> **Information given**:
※ ※ ※

Lemma extends_after l l' x q : extends l l' x -> Forall (fun y => apart x.1 y.1) q -> extends (l ++ q) (l' ++ q) x.
Proof.
  intros (l1 & l2 & -> & -> & H) Hq. exists l1, (l2 ++ q). rewrite <- !app_assoc. split_and!; [done|done|]. by apply Forall_app.
Qed.

Lemma apart_base b b' lvl lvl' :
  b <> b' -> lvl = OfBase b \/ (exists i, lvl = OfEvent b i) -> lvl' = OfBase b' \/ (exists i, lvl' = OfEvent b' i) -> apart lvl lvl'.
Proof. intros Hne [->|[i ->]] [->|[i' ->]] c j; cbn; lia. Qed.

Lemma apart_id b i i' : i <> i' -> apart (OfEvent b i) (OfEvent b i').
Proof. intros Hne c j; cbn. lia. Qed.

(** The levels in a base node. *)
Lemma flat_base_levels n y : y ∈ flat_base n -> y.1 = OfBase (base n) \/ (exists i, y.1 = OfEvent (base n) i).
Proof.
  unfold flat_base, flat_ids. rewrite elem_of_app. intros [H|H].
  - apply list_elem_of_fmap in H as (h & -> & _). by left.
  - apply list_elem_of_In, in_concat in H as (l & Hl & Hy). apply list_elem_of_In, list_elem_of_fmap in Hl as (i & -> & _).
    apply list_elem_of_In, list_elem_of_fmap in Hy as (h & -> & _). right. by exists (id i).
Qed.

※ ※ ※

Please return the span of lines above that opens with the one containing "Lemma apart_base b" and closes with the final line, both included, exactly as written and nothing more.

Lemma apart_base b b' lvl lvl' :
  b <> b' -> lvl = OfBase b \/ (exists i, lvl = OfEvent b i) -> lvl' = OfBase b' \/ (exists i, lvl' = OfEvent b' i) -> apart lvl lvl'.
Proof. intros Hne [->|[i ->]] [->|[i' ->]] c j; cbn; lia. Qed.

Lemma apart_id b i i' : i <> i' -> apart (OfEvent b i) (OfEvent b i').
Proof. intros Hne c j; cbn. lia. Qed.

(** The levels in a base node. *)
Lemma flat_base_levels n y : y ∈ flat_base n -> y.1 = OfBase (base n) \/ (exists i, y.1 = OfEvent (base n) i).
Proof.
  unfold flat_base, flat_ids. rewrite elem_of_app. intros [H|H].
  - apply list_elem_of_fmap in H as (h & -> & _). by left.
  - apply list_elem_of_In, in_concat in H as (l & Hl & Hy). apply list_elem_of_In, list_elem_of_fmap in Hl as (i & -> & _).
    apply list_elem_of_In, list_elem_of_fmap in Hy as (h & -> & _). right. by exists (id i).
Qed.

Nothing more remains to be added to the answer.